"Nothing good can come by losing our faith. We must not fall for illusions but keep our feet on the ground, as ugly as it is, with its mud, holes and stones. If we want a tiny flower to grow from this desolation, we have to plant it with our hands and tend it with our love."
Lieut. Col. Pietro Testa
In the dark and uncertain days that followed the Cassabile armistice of September 8, 1943 by which the Kingdom of Italy surrendered to the Allies, Italian troops were taken by surprise by Germany’s immediate and carefully planned retaliation. About one million Italian soldiers and officials were captured from Italy to the Balkans. If they refused to fight on Hitler’s side, they were deported as traitors, subjected to forced labour and deprived of protection from the Red Cross.
Liut. Colonel Pietro Testa, was captured not far from Zadar, his hometown - a dazzling Roman settlement on the Dalmatian coast, which would be handed over to Croatia after the war. On February 9, 1944, he arrived in the tiny German village of Wietzendorf after a 4-month captivity in Poland which he would soon come to regret. His destination, Oflag 83, was appalling even for a trained soldier: a cluster of narrow, overcrowded and unheated barracks, floating over the cold and humid moors of Lower Saxony. While digging sewage drains in an effort to sanitize the camp, Italian officials would come across the remains of the 16 000 Russian prisoners who had lost their lives there in the cold winter of 1941-1942 due to the lack of basic necessities and had been hastily buried on site. Being the highest-ranking official on site, Lieut. Col. Testa, then aged 38, was charged of maintaining order among his fellow Italian internees. As of day 1, he sensed that their daily humiliations and living conditions unfit for human beings were part of the Nazis’ plan to break them. And he decided that no matter what it too would not succeed. For 18 months, he would spare no effort to lift the spirits of the men fate had made him responsible for, in order for them to rise above the cold, the hunger, the lure of a shameful freedom, united in dutiful service to their Homeland, until the liberation day would come. Against all odds, a surprisingly high number of those internees survived and were able to bear witness to the Italian flag being raised on camp and start the long journey back home.

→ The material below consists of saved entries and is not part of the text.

(* ===== verification/Prelude.v ===== *)
(** * The Encedo HEM C SDK: a model of its session core and protocol bindings

    The repository is a C99 client library for an Encedo HEM, a network HSM with
    an HTTPS/JSON API.  Paths below are relative to the repository root.

    ** The program, and how its parts interact

    An application holds an opaque [ehem_ctx] and calls the bindings
    ([ehem_key_list], [ehem_sign], [ehem_system_reboot], ...).  A binding checks
    its arguments, prints a JSON body, and goes through the one shared request
    path [ehem_proto_request_raw] (src/proto_common.c), which

    - obtains a bearer for the binding's scope from [ehem_auth_ensure_token]
      (src/proto_auth.c): the token cache, else the login exchange, else, in
      mobile mode, a push confirmation (src/proto_ext.c, src/proto_notify.c);
    - sends through the context's transport vtable (src/transport.c);
    - on an expired device certificate runs a check-in (src/proto_system.c) and
      retries once, on a 401 drops the token and retries once;
    - maps the HTTP status to an [ehem_rc] and records the last-error detail.

    The login exchange and the check-in are themselves made of requests, so the
    three are mutually recursive; [ctx->in_checkin] is what bounds the recursion.
    That recursion, and the state it threads (credential, token cache, latches,
    last error), is the core of the development.

    ** Files

    - Prelude.v: bytes, C strings, integer widths, the monad-independent lemmas.
    - World.v: the data ([ehem_rc], [struct ehem_ctx], [struct ehem_auth],
      requests, the transport vtable of src/context.h and src/transport.h), the
      class [Platform] of everything outside src/, the trace, the monad [M].
    - Logic.v: Hoare-style and relational reasoning on [M]: [wp], [hoare], [keeps],
      the frame relations and the tactics that discharge them.
    - Base64.v, Ejwt.v: src/ejwt.c (codecs; compact tokens, with the JSON
      builders of src/json.c).  Json.v: the reading half of src/json.c.
    - Context.v: src/context.c and src/transport.c.
    - KeyType.v: src/keytype.c.
    - Proto.v: src/proto_common.c with the recursion open; the class [Request] is
      the interface of the request path to its clients.
    - Checkin.v: [ehem_checkin_run] and [ehem_system_checkin].
    - AuthState.v, Auth.v: src/proto_auth.c to line 749 - the cache and credential
      (no network), then the login exchange and [ehem_auth_ensure_token].
      DeviceInit.v: [ehem_device_init], from line 822 on.
    - Wordlist.v, Bip39.v: src/bip39.c with the list of src/vendor/bip39/, and the
      mnemonic wrappers of src/proto_auth.c.
    - Curl.v: src/transport_curl.c over the class [LibCurl].  It is one
      implementation of the transport vtable and has a state of its own; the
      request path does not depend on it.
    - Wolf.v: src/crypto_shim_wolfssl.c and the date formatter of
      src/crypto_shim_common.c over the class [WolfCrypt].  Ossl.v:
      src/crypto_shim_openssl.c over the class [OpenSSL].  [wolf_platform] and
      [ossl_platform] put them behind the crypto fields of a [Platform].
    - Notify.v, Ext.v: src/proto_notify.c and src/proto_ext.c.
    - Session.v: the knot.  [request_n] unfolds the recursion on fuel, and the
      instance [session_request] is the request path everything else runs on.
    - Bindings.v, Keymgmt.v, Crypto.v, System.v: src/proto_keymgmt.c,
      src/proto_crypto.c, and src/proto_system.c with src/proto_storage.c and
      src/proto_logger.c, over the interface [Request].
    - Mem.v: C memory - blocks, pointers, [malloc], [free], loads and stores, with
      what lies in released blocks.  AuthMem.v models the session state of
      src/proto_auth.c a second time on it, as a linked list of structs;
      AuthMemProps.v and AuthRefine.v relate it to AuthState.v.
    - MemWorld.v: memory beside the world, for operations that both allocate and use
      the network, and [refines], what relates them to operations by values.
      CodecMem.v: buffers and the base64 decoder as it writes.  KeyMem.v: the part of
      src/proto_keymgmt.c that allocates results (KeyMemProps.v, KeyMemWalk.v,
      KeyMemRefine.v); CryptoMem.v: that of src/proto_crypto.c (CryptoMemProps.v).
      InfoMem.v: structs of owned strings, as several files allocate, fill and free them
      (InfoMemProps.v); SystemMem.v: the part of src/proto_system.c and
      src/proto_logger.c that allocates results, and the end of device initialisation
      (SystemMemProps.v); ExtMem.v: that of src/proto_notify.c and src/proto_ext.c, with
      the handle of a push confirmation (ExtMemProps.v).
    - Version.v: src/ehem.c with the describe functions of the backends and of the
      transport, over the class [BuildReports].
    - Fake.v: a scripted platform, on which the witnesses run.
    - Wire.v: the request path against the wire.  [answered] ties what a call was
      told to the last request it sent; the theorems about bindings that report the
      device's word (CryptoProps.v, KeymgmtHonest.v, DeviceInitProps.v,
      RandomProps.v, Confusion.v) are stated with it.
    - ContextProps.v, Bounds.v, SessionProps.v, RecoveryProps.v, KeymgmtProps.v,
      KeymgmtHonest.v, CryptoProps.v, SystemProps.v, Confusion.v, DeviceInitProps.v,
      Bip39Props.v, Codes.v, RandomProps.v, CurlProps.v, WolfProps.v, OsslProps.v,
      Secrecy.v: theorems.
    - Api.v: every public operation on a context as an [api_call], and sequences
      of calls.

    ** Conventions

    - A C function that returns [ehem_rc] and fills outputs is an [M A]: [Ok] with
      the outputs, [Err rc], or [Diverge] when fuel ran out.  The world it runs in
      holds the context, the transport's state, the process-global flag, a trace
      of the requests, sleeps and notices it caused, and a tick.
    - The class [Platform] stands for libc, cJSON's parser and printer, the crypto
      backend and the transport implementation.  Each use of malloc or the clock advances the
      tick, and the platform answers as a function of it: any allocation may fail
      and the clock may jump.  Theorems hold for every platform; where one needs
      more, it is a named hypothesis with a witness on Fake.v.
    - A NULL string is [None]; a (pointer, length) pair is a [buf]; [out : bool]
      says that an output pointer is not NULL.  The context pointer itself is not
      modelled as nullable: [ctx == NULL] returns [EHEM_ERR_ARG] before anything
      else in every function, and there is no world without a context.
    - Most files have values where the program has memory: who owns a buffer, and what
      is left in a dead one, is not state there.  What is scrubbed inside a live
      structure is: the passphrase, the credential on logout, the caller's RNG buffer.
      The files whose name ends in Mem have blocks and pointers instead, a use after free
      or a second free is no result, and the refinement theorems carry what is
      proved by values over to them.
    - A block fresh from [malloc] or [realloc] holds whatever the classes
      [Indeterminate] and [IndeterminateEntries] say; theorems hold for all of these.
    - int64_t, size_t and int results wrap where the source computes them; the
      base64 accumulator is 32 bits wide.

    ** Fuel, and why it is enough

    - [FUEL] is 3: an authenticated request, a request of the login exchange it
      triggers, a leg of the check-in that exchange triggers; a check-in leg
      recovers from nothing.  [request_terminates] shows that more changes nothing.
    - The repository walks take a page bound: any bound above the totals in the
      device's own answers is enough ([key_walks_return]; [reports_at_most] bounds
      the replies of the context's transport, nothing about the parser).  Without
      such a bound a lying device can keep a walk going, and
      [api_session_invariant] claims everything but the return.
    - The confirm wait and the RNG harvest compute their own fuel from the time-out
      and the length; [api_session_invariant] and [random_all_or_nothing] include
      that they return.

    - The binary search of the word list has 12 probes for 2048 words, the scan of a
      mnemonic one step per character; [bip39_accepts_only] includes that they
      suffice.  The doubling loop of the curl write callback has 64 steps, more than
      a [size_t] can double; [curl_send_outcome] shows that bodies below 2^61 bytes
      never exhaust them.  The entropy loop of Ossl.v has one step per INT_MAX bytes
      and one more ([random_bytes_returns]).

    ** What the theorems show

    - Api.v: every sequence of public calls, against any peers, keeps the guard and
      the configuration and puts only properly trusted requests on the wire, and
      returns when the device's totals are bounded.  Codes.v: the error path of the
      monad never carries [EHEM_OK] (a lemma the loops build on).
    - Wire.v: a request that succeeds hands back the device's own answer to exactly
      that request, made under the bearer of its scope.
    - SessionProps.v, Bounds.v: termination, transport posture, bounded traffic,
      the session is preserved, the token chokepoint, login/logout, the cache as a
      map.  RecoveryProps.v: the check-in is its three legs, the session-start
      check-in happens once, an approved confirmation cached its bearer.
    - KeymgmtProps.v, CryptoProps.v, RandomProps.v, SystemProps.v: functional
      correctness of the bindings - walks that end, local refusals, exact result
      sizes, the meaning of a verdict on the wire, the RNG filled from the device's
      answers, reboot and wipeout, the routes.  KeymgmtHonest.v: the full walk against
      a device that answers the requests for its pages; what is assumed is the
      device's replies on the wire ([honest_device]), not what a binding makes of them.
    - DeviceInitProps.v: the session a device initialisation opens and the answers it
      rests on, the claims and the signature of its token.  Bip39Props.v: the parser accepts exactly what the
      encoder writes, and always returns.
    - CurlProps.v: on the default transport every transfer runs under its own
      request's options and sends its own body or none, and - with Api.v - every
      request of the API is verified, its bearer sent to the device only; the outcome
      of a send is the one of its transfer; URLs have one slash.
    - WolfProps.v: which wolfSSL the compatibility check accepts, known answer by known
      answer, the agreement of the two sides of a key exchange, what a local signature
      verdict means.  OsslProps.v: nothing is left on OpenSSL's error queue, the
      entropy loop returns, the two backends are interchangeable where each library
      call does what its manual says (the HMAC as a state machine on its struct).
    - Secrecy.v: noninterference - the passphrase reaches nothing but the key
      derivation.
    - AuthMemProps.v, AuthRefine.v: the linked list of tokens implements the session,
      under every failing allocation; a session gives back the memory it took, with no
      passphrase or bearer in it.  KeyMemRefine.v, CryptoMemProps.v, SystemMemProps.v,
      ExtMemProps.v: the operations that return keys, crypto results, device
      information, check-ins and pairing data run without undefined behaviour, end as
      their models by values do, and own exactly what they return (where they read a
      stored string back, the parser is assumed to yield C strings, [CleanJson]).  ECDH,
      decryption, ML-KEM and the release of an unwrapped key leave no secret in released
      memory.  A push confirmation gives back, from beginning to cancellation, all it
      took.
    - Base64.v, Json.v, KeyType.v, ContextProps.v: round trips, exactness of
      integers, the classifier against its declarative reading, creation of a
      context and the append-only options block.
    - Two theorems state defects.  [empty_challenge_reads_as_success] (Confusion.v):
      on every platform, the empty-200 idiom of the bindings also accepts the empty
      answer to a login challenge.
      [failed_unwrap_leaves_prefix]: an unwrap whose answer is malformed base64 frees
      the bytes decoded before the fault without wiping them.

    ** Not modelled

    - wolfSSL, libcrypto, libcurl and cJSON themselves: parameters, with what a
      theorem needs of them as its hypotheses.
    - In src/transport_curl.c the [_WIN32] branch and [curl_destroy]; what libcurl does
      with its options is not defined here.
    - In memory: the JSON trees, the response bodies and the strings of a request,
      which stay values in every file; the log file of [ehem_logger_get], the token body of
      the TLS recovery, the BIP39 strings and the context itself.
    - The test seams, and src/vendor/cjson/. *)

From stdpp Require Export base tactics list numbers strings.
From Stdlib Require Export ZArith Ascii Lia ZifyBool.
From Stdlib Require Import DecimalString DecimalZ.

Pietro Testa was my grand-father but he passed away long before I was born. He was my grand-mother’s hero and no day went by without her telling tales about his unique bravery and righteousness, her eyes lit with love and pride. He was the General in full attire staring at us from a large silver frame we all felt intimidated by. He was the beloved commander to whose widow his former comrades would come and pay their respects to, softly reminiscing over a world long gone. He was my mother’s father, a heavy memory she disliked to evoke and a no-speak rule we quickly learned to abide to. Who he was to me, I never allowed myself to wonder. Until, one of my mother’s brothers handed me one of the few remaining copies of his war memoires, asking me to tell this unique yet universal story so that it would not be forgotten. I flew back to Paris with the book in my purse, heavy as a stone. For months on end, I would read a couple of pages and put it back on my night table, overwhelmed by a task which seemed far out of my reach. Then my mother’s illness started to precipitate and in the void left by her passing away, I heard my grand-father’s voice calling out at me, making me wonder if I had it in my guts to rise to the occasion, like he had done in much more serious circumstances.
And so it happened that on a chilly February morning, seventy-four years almost day by day after my grand-father set foot in Wietzendorf, I set out alone, before the light of dawn, for a 7-hour journey to find the remains of Oflag 83. I knew the barracks would no longer be there, but in order to dare try and tell the story of these men’s courage, I had to get lost among the snowy fields and untended woods, scrambling to piece together cues in a foreign language, like they had had to in order to survive. Then only, could I aspire to honor their memory.
I hope these images move you and ispire you to cherish even more the light and beauty in your own life.